The Ops Agent never imports spectral.worlds.*. Bridge tools live in apps/* framework deliverables, never in caller-context code (per ADR-065 D3 + D5, ADR-063, and ADR-060).

For the ask_world_agent tool specifically:

The callee-owned OHS Protocol WorldAgentRunner lives in spectral.worlds.contracts.protocols.world_agent (per ADR-065 D3 — see Protocols for the catalog).
The concrete implementation lives in spectral.worlds.application.
The bridge tool — the ask_world_agent callable that the Ops Agent invokes — lives in apps/workers (or a future apps/mcp-world-bridge/ for an MCP server, per ADR-065 D5). The bridge imports WorldAgentRunner (framework-to-context, allowed under validator rule 7) and composes into the Ops Agent’s tool list via DI at workers startup.
The Ops Agent (in spectral.platform.application) sees an opaque tool callable — never the Protocol or its implementation. Caller-context code never imports another context.

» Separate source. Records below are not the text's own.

(* ===== verification/ByteQueue.v ===== *)
(** * The byte queue interface

    What the clients of [lib/ring_buffer.c] (pipes, terminals) rely on: a
    bounded first-in first-out queue of bytes.  The ring buffer implements it
    ([RingBuffer.v]); the clients are proved against the interface only. *)
From S2P Require Import Prelude.

(** The operations a client calls, and the queued bytes, oldest first. *)
Class ByteQueue (Q : Type) := {
  bq_contents : Q -> list Z;
  bq_size : Q -> Z;
  bq_valid : Q -> Prop;
  bq_write : Q -> list Z -> Z -> Q * Z;
  bq_read : Q -> Z -> Q * list Z * Z;
  bq_empty : Q -> bool;
  bq_full : Q -> bool;
}.

(** The contract. *)
Class ByteQueueLaws (Q : Type) `{ByteQueue Q} := {
  bq_bounds q : bq_valid q -> 0 < bq_size q /\ zlength (bq_contents q) <= bq_size q;
  bq_write_spec q buf count : bq_valid q -> 0 <= count <= zlength buf ->
    let '(q', n) := bq_write q buf count in
    n = Z.min count (bq_size q - zlength (bq_contents q)) /\
    bq_contents q' = bq_contents q ++ take (Z.to_nat n) buf /\
    bq_size q' = bq_size q /\ bq_valid q';
  bq_read_spec q count : bq_valid q -> 0 <= count ->
    let '(q', out, n) := bq_read q count in
    n = Z.min count (zlength (bq_contents q)) /\
    out = take (Z.to_nat n) (bq_contents q) /\
    bq_contents q' = drop (Z.to_nat n) (bq_contents q) /\
    bq_size q' = bq_size q /\ bq_valid q';
  bq_empty_spec q : bq_valid q -> bq_empty q = bool_decide (bq_contents q = []);
  bq_full_spec q : bq_valid q -> bq_full q = (zlength (bq_contents q) =? bq_size q);
}.

(** A queue on a new page, its reset, and the room in it. *)
Class QueueStore (Q : Type) := {
  bq_new : list Z -> Q;
  bq_clear : Q -> Q;
  bq_space : Q -> Z;
}.

Class QueueStoreLaws (Q : Type) `{ByteQueue Q} `{QueueStore Q} := {
  bq_new_spec page : zlength page = PAGE_SIZE ->
    bq_contents (bq_new page) = [] /\ bq_size (bq_new page) = PAGE_SIZE /\ bq_valid (bq_new page);
  bq_clear_spec q : bq_valid q ->
    bq_contents (bq_clear q) = [] /\ bq_size (bq_clear q) = bq_size q /\ bq_valid (bq_clear q);
  bq_space_spec q : bq_valid q -> bq_space q = bq_size q - zlength (bq_contents q);
}.
(** ** Searches *)

(** The address of the first [c] of the characters at [p], or 0. *)
Fixpoint find_char (c : Z) (s : list Z) (p : Z) : Z :=
  match s with [] => 0 | y :: s => if c =? y then p else find_char c s (p + 1) end.
(** The last one, or [acc]. *)
Fixpoint find_last (c : Z) (s : list Z) (p acc : Z) : Z :=
  match s with [] => acc | y :: s => find_last c s (p + 1) (if c =? y then p else acc) end.
Fixpoint prefix_of (t s : list Z) : bool :=
  match t, s with
  | [], _ => true
  | _, [] => false
  | a :: t, b :: s => (a =? b) && prefix_of t s
  end.
(** The address of the first occurrence of [t], which is never the end of [s]. *)
Fixpoint find_string (t s : list Z) (p : Z) : Z :=
  match s with [] => 0 | _ :: s' => if prefix_of t s then p else find_string t s' (p + 1) end.

Section searches.
Context (m : Z -> Z) (Hm : is_mem m).

Ltac rd_zero p E := unfold load; cbn [mem]; rewrite (u32_small p), E by lia.

Lemma strchr_ok s : forall p a b n x z k, cstr m p s -> exists c',
  evals strchr (mkcpu a b n x p z k false 0 m) c' /\ edi c' = find_char (u8 a) s p /\ mem c' = m.
Proof using Hm.
  induction s as [|y s IH]; intros p a b n x z k Hs; pose proof (cstr_range _ _ _ Hs) as Rs.
  - apply cstr_nil in Hs as [Es _]. eexists. split; [st; rd_zero p Es; st; st; halt|]. done.
  - apply cstr_cons in Hs as (Es & Hy & _ & Hs). pose proof (cstr_range _ _ _ Hs) as Rs'. cbn [find_char].
    assert (E0 : ((y - 0) mod 2 ^ 8 =? 0) = false) by (rewrite cmp8_zero by (unfold is_u8; lia); apply Z.eqb_neq; lia).
    assert (E1 : ((u8 a - y) mod 2 ^ 8 =? 0) = (u8 a =? y)) by (apply cmp8_zf; [apply u8_range|unfold is_u8; lia]).
    destruct (IH (p + 1) a b n x false (u8 a mod 2 ^ 8 <? y mod 2 ^ 8) Hs) as (c' & E & Hr & Hmem).
    destruct (Z.eqb_spec (u8 a) y) as [Ey|Hne].
    + eexists. split; [st; rd_zero p Es; rewrite E0; st; st; rd_zero p Es; unfold al; cbn [eax]; rewrite E1; st; st; st; halt|].
      split; [|done]. cbn [edi]. rewrite u32_sub_l. replace (p + 1 - 1) with p by lia. apply u32_small. lia.
    + exists c'. split; [|done]. st. rd_zero p Es. rewrite E0. st. st. rd_zero p Es. unfold al. cbn [eax]. rewrite E1, (u32_small (p + 1)) by lia. st. exact E.
Qed.

Lemma strrchr_loop s : forall p a b n acc z k, cstr m p s -> exists c',
  evals strrchr (mkcpu a b n acc p z k false 1 m) c' /\ esi c' = find_last (u8 a) s p acc /\ mem c' = m.
Proof using Hm.
  induction s as [|y s IH]; intros p a b n acc z k Hs; pose proof (cstr_range _ _ _ Hs) as Rs.
  - apply cstr_nil in Hs as [Es _]. eexists. split; [st; rd_zero p Es; st; halt|]. done.
  - apply cstr_cons in Hs as (Es & Hy & _ & Hs). pose proof (cstr_range _ _ _ Hs) as Rs'. cbn [find_last].
    assert (E0 : ((y - 0) mod 2 ^ 8 =? 0) = false) by (rewrite cmp8_zero by (unfold is_u8; lia); apply Z.eqb_neq; lia).
    assert (E1 : ((u8 a - y) mod 2 ^ 8 =? 0) = (u8 a =? y)) by (apply cmp8_zf; [apply u8_range|unfold is_u8; lia]).
    assert (Ep : u32 (p + 1 - 1) = p) by (replace (p + 1 - 1) with p by lia; apply u32_small; lia).
    destruct (IH (p + 1) a b n (if u8 a =? y then p else acc) (if u8 a =? y then p =? 0 else false) (u8 a mod 2 ^ 8 <? y mod 2 ^ 8) Hs) as (c' & E & Hr & Hmem).
    exists c'. split; [|done]. st. rd_zero p Es. rewrite E0. st. st. rd_zero p Es. unfold al. cbn [eax]. rewrite E1, (u32_small (p + 1)) by lia.
    destruct (u8 a =? y); st; [|exact E]. st. st. rewrite Ep. st. exact E.
Qed.

Lemma strrchr_ok s p a b n x z k : cstr m p s -> exists c',
  evals strrchr (start a b n x p z k m) c' /\ esi c' = find_last (u8 a) s p 0 /\ mem c' = m.
Proof using Hm. intros Hs. destruct (strrchr_loop s p a b n 0 true false Hs) as (c' & E & H). exists c'. split; [|done]. st. exact E. Qed.
(** One round of the merge loop, after the bit has been toggled: either the
    block is added, or its buddy is taken off and the pair is held. *)
Lemma merge_step o p s : lists_ok s ->
  (forall o nr, (o < MAX_ORDER)%nat -> 0 <= nr -> bit_ok s o nr) -> held s o p ->
  let nr := Z.shiftr p (Z.of_nat o + 1) in
  let s1 := change_bit s o nr in
  ((o = MAX_ORDER - 1)%nat \/ Z.testbit (map s o) nr = false ->
    exists s', free_list_add s1 p o = Some s' /\ inv s' /\
      forall x, free s' x <-> free s x \/ in_block o p x) /\
  ((o < MAX_ORDER - 1)%nat -> Z.testbit (map s o) nr = true ->
    exists s' res, expand s1 p o = Some (s', res) /\ inv s' /\ held s' (S o) res /\
      forall x, free s' x \/ in_block (S o) res x <-> free s x \/ in_block o p x).
Proof.
  intros Hl Hbits Hh nr s1.
  pose proof (h_block _ _ _ Hh) as Hb. pose proof (block_nonneg_pair _ _ Hb) as Hnr. fold nr in Hnr.
  pose proof (b_order _ _ Hb) as Ho.
  assert (Hold : Z.testbit (map s o) nr = pair_bit s o nr) by (by apply Hbits).
  rewrite Hold.
  assert (Hb1 : bits_but s1 o nr true) by (by apply (bits_but_change s o nr false), bits_but_false).
  assert (Hl1 : lists_ok s1) by (by apply lists_ok_change).
  assert (Hh1 : held s1 o p) by (by apply held_change).
  split.
  - intros Hcase.
    destruct (free_list_add_ok s1 o p Hl1 Hh1) as (s' & -> & Hl' & Hfl & Hmem).
    { intros Hlt. fold nr. destruct Hcase as [->|E]; [lia|exact E]. }
    exists s'. split; [done|]. split.
    + split; [done|]. eapply (bits_but_false s' o nr).
      by apply (bits_but_flip s1 s' o p true (b_aligned _ _ Hb) Hfl).
    + by apply (free_add s1).
  - intros Hlt Hbit. destruct (block_asserts _ _ Hb) as (_ & E2 & E3 & E4).
    unfold expand. rewrite (proj2 (Nat.ltb_lt _ _) Hlt), E2, E3, E4.
    assert (Eres : Z.shiftl (Z.shiftr p (Z.of_nat o + 1)) (Z.of_nat o + 1) = 2 * nr * ORDER_PAGES o).
    { fold nr. rewrite Z.shiftl_mul_pow2, Z.pow_add_r by lia. unfold ORDER_PAGES. lia. }
    rewrite Eres. pose proof (ORDER_PAGES_pos o) as Hpos.
    pose proof (held_buddy_bit s o p Hh Ho) as Hbb. fold nr in Hbb. rewrite Hbb in Hbit. clear Hbb.
    apply bool_decide_eq_true in Hbit.
    assert (Hchk : (p =? 2 * nr * ORDER_PAGES o) || (p =? 2 * nr * ORDER_PAGES o + ORDER_PAGES o) = true).
    { destruct (pair_cases o p (b_aligned _ _ Hb)) as [E|E]; fold nr in E; lia. }
    rewrite Hchk.
    set (buddy := if bool_decide _ then _ else _) in Hbit.
    assert (Hbud : (if p =? 2 * nr * ORDER_PAGES o then p + ORDER_PAGES o else p - ORDER_PAGES o) = buddy).
    { subst buddy. case_bool_decide; destruct (Z.eqb_spec p (2 * nr * ORDER_PAGES o)); done. }
    rewrite Hbud. clear Hbud.
    assert (Hpb : (p = 2 * nr * ORDER_PAGES o /\ buddy = (2 * nr + 1) * ORDER_PAGES o) \/
                  (p = (2 * nr + 1) * ORDER_PAGES o /\ buddy = 2 * nr * ORDER_PAGES o)).
    { subst buddy. destruct (pair_cases o p (b_aligned _ _ Hb)) as [E|E]; fold nr in E;
        case_bool_decide; lia. }
    clearbody buddy.
    destruct (free_list_del_ok s1 o buddy Hl1 Hbit) as (s2 & -> & Hl2 & Hh2 & Hfl & Hmem).
    exists s2, (2 * nr * ORDER_PAGES o). split; [done|].
    assert (Epair : Z.shiftr buddy (Z.of_nat o + 1) = nr).
    { destruct Hpb as [[_ ->]|[_ ->]]; [apply shiftr_upper|apply shiftr_lower]. }
    split; [|split].
    + split; [done|]. eapply (bits_but_false s2 o nr).
      pose proof (bits_but_flip s1 s2 o buddy true (b_aligned _ _ (h_block _ _ _ Hh2)) Hfl) as Hf.
      rewrite Epair in Hf. by apply Hf.
    + split.
      * destruct Hb, (h_block _ _ _ Hh2). unfold MAX_ORDER in *.
        split; rewrite ?ORDER_PAGES_S; [unfold MAX_ORDER; lia|lia|lia|exists nr; lia].
      * intros o' q Hq. pose proof (h_apart _ _ _ Hh2 _ _ Hq) as A2.
        apply Hmem in Hq as [Hq _]. pose proof (h_apart _ _ _ Hh1 _ _ Hq) as A1.
        unfold apart in *. rewrite ORDER_PAGES_S. pose proof (ORDER_PAGES_pos o'). lia.
    + intros x. change (free s x) with (free s1 x). rewrite (free_del s1 s2 o buddy Hl1 Hbit Hmem).
      unfold in_block. rewrite ORDER_PAGES_S. intuition lia.
Qed.
(** C9: on top of any source of pages that hands out disjoint runs, the
    allocator refines a map of allocations for as long as the code keeps one.  A
    request below [2^32 - 4] bytes returns fresh memory of the size asked, apart
    from all other allocations with their red zones and inside held pages, or
    NULL only when it is empty, larger than the largest bucket, or the pages
    have run out; a larger request, whose size wraps, gets a block of 34 bytes
    with a ruined header.  A free of any allocation fails no assertion and
    touches no foreign memory.  It removes exactly that allocation when the
    board of the block does not become completely free, was full, or is the
    first of its bucket; in the one other case the boards in front of it are
    dropped, and no set of allocations describes the heap any more. *)
Theorem kmalloc_refines h p M : heap_live h p M ->
  (forall me sz, 0 <= sz < 2 ^ 32 -> exists h' p' r, kmalloc me sz h p = Some (h', p', r) /\
    match r with
    | Some ptr => M !! ptr = None /\
        if sz <? 2 ^ 32 - 4 then heap_live h' p' (<[ptr := sz]> M) /\ allocations p' (<[ptr := sz]> M)
        else short_block h' ptr sz /\ kfree ptr h' p' = None
    | None => heap_live h' p' M /\ (sz = 0 \/ 262108 < sz < 2 ^ 32 - 4 \/ exists o, pages_alloc o p = Some (None, p))
    end) /\
  (forall ptr sz, M !! ptr = Some sz -> exists h' p', kfree ptr h p = Some (h', p') /\
    if frees_first h ptr then heap_live h' p' (delete ptr M)
    else dropped h ptr h' /\ forall M', ~ heap_live h' p' M').
Proof.
  intros O. split.
  - intros me sz Hsz. destruct (Z.ltb_spec sz (2 ^ 32 - 4)) as [Hs|Hs].
    + destruct (kmalloc_spec h p M me sz O) as (h' & p' & r & E & Hr); [lia|]. exists h', p', r.
      split; [done|]. destruct r as [ptr|].
      * destruct Hr as [? Hl]. split_and!; try done. by eapply heap_live_allocations.
      * destruct Hr as [Hl Hr]. split; [done|]. destruct Hr as [|[]]; [by left|right; left; lia|by right; right].
    + destruct (kmalloc_wraps h p M me sz O) as (h' & p' & r & E & Hr); [lia|]. exists h', p', r. split; [done|].
      destruct r as [ptr|]; [done|]. destruct Hr. split; [done|]. right. right. by exists 0%nat.
  - intros ptr sz HM. destruct (frees_first h ptr) eqn:Hf; [by apply (kfree_spec h p M ptr sz)|].
    destruct (kfree_drops h p M ptr sz O HM Hf) as (h' & p' & E & D). exists h', p'. split; [done|]. split; [done|].
    intros M'. by apply (dropped_not_live h ptr).
Qed.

Platform-internal Protocols consumed by Ops Agent tools (OutboxReader, OutboxReplayer from spectral.platform.application.operations_agent.outbox) follow the standard within-context DI pattern; they don’t cross a context boundary, so they don’t need the framework-layer bridge. The workers entrypoint composes both surfaces — bridges into worlds and within-platform dependencies — into the agent’s tool registry. Each tool factory (ask_world_agent, list_dlq_events, get_dlq_event_detail, replay_dlq_event, list_failure_clusters, get_cluster_detail, triage_cluster) is unit-testable against mock Protocols.

Memory

Operations-app scoped. Tracks the operator’s in-flight tasks, pending reviews, and recent signal digests. Independent from both Spectral and World Agent memory.

The logical model is operator-keyed, three tiers, with no cross-operator sharing. Schema location is platform.operations_agent_memory per ADR-059 D1: contexts are code boundaries, not schema boundaries; all Operations Agent code lives under src/spectral/platform/, so memory lands in the platform schema alongside the Spectral Agent’s memory tables.

Tiers

The Ops Agent parameterizes the universal interaction / session / persistent lifecycle from ADR-058 D1 and agent memory primitives. The tier names are universal; the agent-domain scope each tier inherits (chat thread / operator session / operator) is the Ops-Agent-specific parameterization.

Tier	Scope parameterization	Example contents
Interaction	Current chat thread	In-progress task parameters, tool-call arguments, the operator’s current intent
Session	One operator’s currently active operator-session	Pending reviews the operator has been working through, recent signal digests they asked about, draft release notes they started
Persistent	One operator, durable across operator-sessions	Pinned preferences (which problem spaces they focus on), long-running task state (a draft world-model authoring effort that spans weeks), bookmarked candidates

Persistent-tier typology distribution: procedural-dominant with semantic permitted (signal digests asked about, durable inferences). No persistent-episodic produced.

Storage

Lives in the platform schema as platform.operations_agent_memory per ADR-059 D1. The Ops Agent runs in workers per Runtime placement; the memory is internal to platform-side application code. RLS policy keyed to operator_id (FK → core.users.id) via current_setting('app.user_id')::uuid per ADR-059 D6 — the session var names identity (SESSION_VAR_USER_ID = "app.user_id", added to spectral.core per ADR-065 admission discipline), not capability. The API auth middleware (and the workers transaction-setup path the Ops Agent runtime uses) sets SET LOCAL app.user_id = <jwt_subject> in operator-context transactions per ADR-041 D3 — apps/operations is a frontend SPA and never opens DB sessions.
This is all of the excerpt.